In the tutorial, the line inside of PlayerDeck is

public static int deckSize;

The error is telling you that you didn’t make it static, therefore it can’t access it because that variable was only made for objects.

2 Likes

No need for that, you likely just have an error in copying it from the tutorial.

I’ll guess that your .deckSize property is supposed to either be static or const, or you have done some other part wrong that is supposed to make a PlayerDeck instance.

Tutorials and example code are great, but keep this in mind to maximize your success and minimize your frustration:

How to do tutorials properly, two (2) simple steps to success:

Step 1. Follow the tutorial and do every single step of the tutorial 100% precisely the way it is shown. Even the slightest deviation (even a single character!) generally ends in disaster. That’s how software engineering works. Every step must be taken, every single letter must be spelled, capitalized, punctuated and spaced (or not spaced) properly, literally NOTHING can be omitted or skipped.
Fortunately this is the easiest part to get right: Be a robot. Don’t make any mistakes.
BE PERFECT IN EVERYTHING YOU DO HERE!!

If you get any errors, learn how to read the error code and fix your error. Google is your friend here. Do NOT continue until you fix your error. Your error will probably be somewhere near the parenthesis numbers (line and character position) in the file. It is almost CERTAINLY your typo causing the error, so look again and fix it.
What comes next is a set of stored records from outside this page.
(** * social.backends.oauth: the OAuth1 and OAuth2 flow engines

    A shallow embedding of [social/backends/oauth.py] (classes [OAuthAuth],
    [BaseOAuth1] and [BaseOAuth2]) and the properties of its
    response normaliser, error classification, pending-token matching and
    CSRF-state handling.

    Python dictionaries are finite maps with string keys ([gmap string _]),
    Python sets of strings are [gset string], exceptions are values of
    [exn] returned through [result], and the session store is threaded
    explicitly through the monad [M]. *)

From Stdlib Require Import ZArith String Ascii List Lia.
From stdpp Require Import base option gmap sets list strings.

Local Open Scope Z_scope.
Local Open Scope string_scope.

(** ** Python values *)

(** A flat dictionary of strings: request parameters, and what [parse_qs]
    returns for an url-encoded body. *)
Abbreviation qs := (gmap string string).

(** An entry of the pending-token list of OAuth1: the raw body the provider
    answered with (a string), or an already structured token (a dict). *)
Inductive token : Type :=
| TokStr (s : string)
| TokDict (d : qs).

(** The values found in provider responses and in the session store. *)
Inductive pyval : Type :=
| PNone
| PBool (b : bool)
| PInt (z : Z)
| PStr (s : string)
| PDict (d : qs)
| PTokens (l : list token).

Abbreviation dict := (gmap string pyval).

#[global] Instance token_eq_dec : EqDecision token.
Proof. solve_decision. Defined.

#[global] Instance pyval_eq_dec : EqDecision pyval.
Proof. solve_decision. Defined.

(** Truth value of an object, as tested by [if v], [not v] and [v or w]. *)
Definition truthy (v : pyval) : bool :=
  match v with
  | PNone => false
  | PBool b => b
  | PInt z => negb (Z.eqb z 0)
  | PStr s => negb (bool_decide (s = ""))
  | PDict d => negb (bool_decide (d = ∅))
  | PTokens l => negb (bool_decide (l = []))
  end.

(** [a == b]: structural, except that booleans compare as the integers 0
    and 1. *)
Definition py_eq (a b : pyval) : bool :=
  match a, b with
  | PBool x, PInt y => Z.eqb (Z.b2z x) y
  | PInt x, PBool y => Z.eqb x (Z.b2z y)
  | _, _ => bool_decide (a = b)
  end.

(** [a or b] *)
Definition py_or (a b : pyval) : pyval := if truthy a then a else b.

(** [d.get(k)] and [d.get(k, default)] *)
Definition dict_get (d : dict) (k : string) : pyval := default PNone (d !! k).
Definition dict_get_default (d : dict) (k : string) (dflt : pyval) : pyval :=
  default dflt (d !! k).

(** [d.update(e)]: the keys of [e] win. *)
Definition dict_update (d e : dict) : dict := e ∪ d.

(** Request parameters seen as a dictionary of values. *)
Definition params_dict (data : qs) : dict := PStr <$> data.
Step 2. Go back and work through every part of the tutorial again, and this time explain it to your doggie. See how I am doing that in my avatar picture? If you have no dog, explain it to your house plant. If you are unable to explain any part of it, STOP. DO NOT PROCEED. Now go learn how that part works. Read the documentation on the functions involved. Go back to the tutorial and try to figure out WHY they did that. This is the part that takes a LOT of time when you are new. It might take days or weeks to work through a single 5-minute tutorial. Stick with it. You will learn.

Step 2 is the part everybody seems to miss. Without Step 2 you are simply a code-typing monkey and outside of the specific tutorial you did, you will be completely lost. If you want to learn, you MUST do Step 2.

Of course, all this presupposes no errors in the tutorial. For certain tutorial makers (like Unity, Brackeys, Imphenzia, Sebastian Lague) this is usually the case. For some other less-well-known content creators, this is less true. Read the comments on the video: did anyone have issues like you did? If there’s an error, you will NEVER be the first guy to find it.

Beyond that, Step 3, 4, 5 and 6 become easy because you already understand!

Finally, when you have errors…

1 Like

Thanks for answer. You absolutely right. After your reply it took 4 days to understand how “coding” works and i solved my static problem.